Yeasts are one of the earliest domesticated organisms, with ties to ancient bakeries and breweries. Yeasts are eukaryotic microorganisms that have similarly been found across a multitude of environments. These are primarily water, air, soil, and plant/fruit surfaces. Yeast actively partakes in the decomposition and fermentation of fruit as it ripens and decays. Fruit is the ideal nutrient source for yeast since they provide fermentable sugars, amino acids, vitamins, minerals, and oxygen. Interestingly, yeasts typically reproduce by budding; however, there are some species that will reproduce via cell fission.
Yeasts have high morphological divergence. They are unicellular eukaryotic fungi, with many cellular differences from bacteria. The most significant difference is its size at 5×10 µm in comparison to bacteria at 0.5 x 5 µm. This includes a nucleus, Golgi apparatus, mitochondria, endoplasmic reticulum, vacuole, and a cytoskeleton! All are key characteristics of eukaryotic cells.
Ironically at the visual level, yeast can be easily mistaken for bacteria since their colony morphology can appear very similar. Like bacteria, they are also defined by the characteristics of culture condition, colony shape, colony elevation, colony edge, colony size, colony surface type, colony opacity, colony color, and any other defining characteristics.
Let us look at the image on the left. This organism was successfully identified as Rhodotorula mucilaginosa. Looking at the sample, it is understandable how this can be mistaken for bacteria. If we go through their colony morphologies, they appear to be Sabouraud Dextrose Agar (SDA) 35 °C, circular, raised, smooth, small, glistening, opaque, and pink colony types.

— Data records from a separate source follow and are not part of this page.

Lemma handlers_on_replace l i h q :
  l !! i = Some h →
  (∀ h', handlers_on (<[i := h']> l) q = handlers_on l q - count1 (on_target q h) + count1 (on_target q h')) ∧
  handlers_on (delete i l) q = handlers_on l q - count1 (on_target q h).
Proof.
  intros Hi. pose proof (lookup_lt_Some _ _ _ Hi) as Hlt. split.
  - intros h'. rewrite (insert_take_drop _ _ _ Hlt). rewrite <- (take_drop_middle l i h Hi) at 3.
    rewrite !handlers_on_app, !handlers_on_cons. lia.
  - rewrite delete_take_drop. rewrite <- (take_drop_middle l i h Hi) at 3.
    rewrite !handlers_on_app, handlers_on_cons. lia.
Qed.

(** A handler moves on, the counters of the targets with it. *)
Lemma handler_to s s1 i h h' :
  counts_ok s → sv_handlers s !! i = Some h →
  (∀ q, conns (tget (sv_targets s1) q) = conns (tget (sv_targets s) q) - count1 (on_target q h) + count1 (on_target q h')) →
  sv_sess s1 = sv_sess s → sv_connCount s1 = sv_connCount s →
  (∀ q, is_Some (sv_targets s !! q) → is_Some (sv_targets s1 !! q)) →
  (∀ u up q, sv_ups s1 !! u = Some up → q ∈ u_targets up → is_Some (sv_targets s1 !! q)) →
  (∀ q, on_target q h' → is_Some (sv_targets s1 !! q)) →
  counts_ok (with_handlers s1 (sv_connCount s1) (<[i := h']> (sv_handlers s))).
Proof.
  intros [H1 H2 [P1 P2 P3]] Hi Hc Hs Hn Hv Hu Hh. split; [| |split; [done| |]].
  - intros q. cbn. rewrite Hc, H1, Hs, (proj1 (handlers_on_replace _ _ _ q Hi)). lia.
  - cbn. by rewrite Hn, H2, length_insert.
  - intros h0 q Hin Hon. cbn in *. apply list_elem_of_lookup in Hin as [k Hk].
    apply list_lookup_insert_Some in Hk as [(_ & <- & _)|[_ Hk]]; [by apply Hh|].
    eapply Hv, P2; [by eapply list_elem_of_lookup_2|done].
  - intros j se. cbn. rewrite Hs. intros Hj. by eapply Hv, P3.
Qed.

Lemma count1_iff (P Q : Prop) `{Decision P, Decision Q} : (P ↔ Q) → count1 P = count1 Q.
Proof. intros HPQ. unfold count1. by rewrite (decide_ext P Q). Qed.

Lemma handler_ok s i h dial :
  counts_ok s → sv_handlers s !! i = Some h →
  let '(h', s') := handler_step h dial s in
  counts_ok (with_handlers s' (sv_connCount s')
    (match h' with Some h' => <[i := h']> (sv_handlers s) | None => delete i (sv_handlers s) end)).
Proof.
  intros Hok Hi. pose proof Hok as [H1 H2 [P1 P2 P3]].
  assert (∀ p, on_target p h → is_Some (sv_targets s !! p)) as Hval.
  { intros p. apply P2. by eapply list_elem_of_lookup_2. }
  destruct h as [listen|p|p|p|]; cbn [handler_step].
  - set (up := match sv_listenerUpstreams s !! listen with Some (Some u) => _ | _ => _ end). clearbody up.
    destruct up as [u|]; [|apply (handler_to s s i (HStart listen)); try done; intros q; cbn; (lia || by intros [])].
    pose proof (Upstream_Select_ok s u Hok) as ([_ _ [U1 _ _]] & U2 & U3 & U4 & U5 & U6 & U7).
    destruct (Upstream_Select s u) as [[p|] s1]; cbn [fst snd] in *.
    + specialize (U2 p eq_refl). apply (handler_to s (upd s1 p (add_conns 1)) i (HStart listen)); try done.
      * intros q. unfold upd. cbn. rewrite tget_alter by done. rewrite U3. unfold count1. repeat case_decide; cbn; done || lia.
      * intros q. rewrite <- U3. apply upd_valid.
      * intros v up q Hup Hq. apply upd_valid. by eapply U1.
      * intros q Hq. cbn in Hq. subst. by apply upd_valid.
    + apply (handler_to s s1 i (HStart listen)); try done; rewrite ?U3; try done.
      intros q. cbn. lia.
  - specialize (Hval p eq_refl). destruct dial.
    + apply (handler_to s s i (HDial p)); try done; intros q; cbn; (lia || by intros <-).
    + apply (handler_to s (upd s p (set_health false)) i (HDial p)); try done.
      * intros q. unfold upd. cbn. rewrite tget_alter by done. case_decide; cbn; lia.
      * intros q. apply upd_valid.
      * intros v up q Hup Hq. apply upd_valid. by eapply P1.
      * intros q Hq. cbn in Hq. subst. by apply upd_valid.
  - specialize (Hval p eq_refl).
    apply (handler_to s s i (HCopy p)); try done; intros q; cbn; (lia || by intros <-).
  - specialize (Hval p eq_refl). apply (handler_to s (upd s p (add_conns (-1))) i (HRelease p)); try done.
    + intros q. unfold upd. cbn. rewrite tget_alter by done. unfold count1. repeat case_decide; cbn; done || lia.
    + intros q. apply upd_valid.
    + intros v up q Hup Hq. apply upd_valid. by eapply P1.
  - split; [| |split; [done| |done]].
    + intros q. cbn. rewrite H1, (proj2 (handlers_on_replace _ _ _ q Hi)). unfold count1. rewrite decide_False by (intros []). lia.
    + cbn. rewrite H2, length_delete by done. pose proof (lookup_lt_Some _ _ _ Hi). lia.
    + intros h0 q Hin Hon. eapply P2; [|done]. rewrite list_elem_of_lookup in *. destruct Hin as [k Hk].
      cbn in Hk. destruct (decide (k < i)%nat); [rewrite list_lookup_delete_lt in Hk by done|rewrite list_lookup_delete_ge in Hk by lia]; eauto.
Qed.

Looking at just the colony morphology description, the similarities between Rhodotorula mucaliginosa and Rhodococcus fasciens are very similar. On an exclusively visual level, it would be very difficult to determine that Rhodotorula was yeast. However, there are some indicators from our morphology description that helps! SDA is a common media type that is used for the subculture of both filamentous fungi and yeast isolates. Pink circular colonies on SDA are a common characteristic of all Rhodoturula species. This is because its distinct color blocks out wavelengths of light (620-750 nm) that can be damaging to the cell itself. Other yeasts have different characteristics or phenotype testing that can help determine if the sample is yeast or not .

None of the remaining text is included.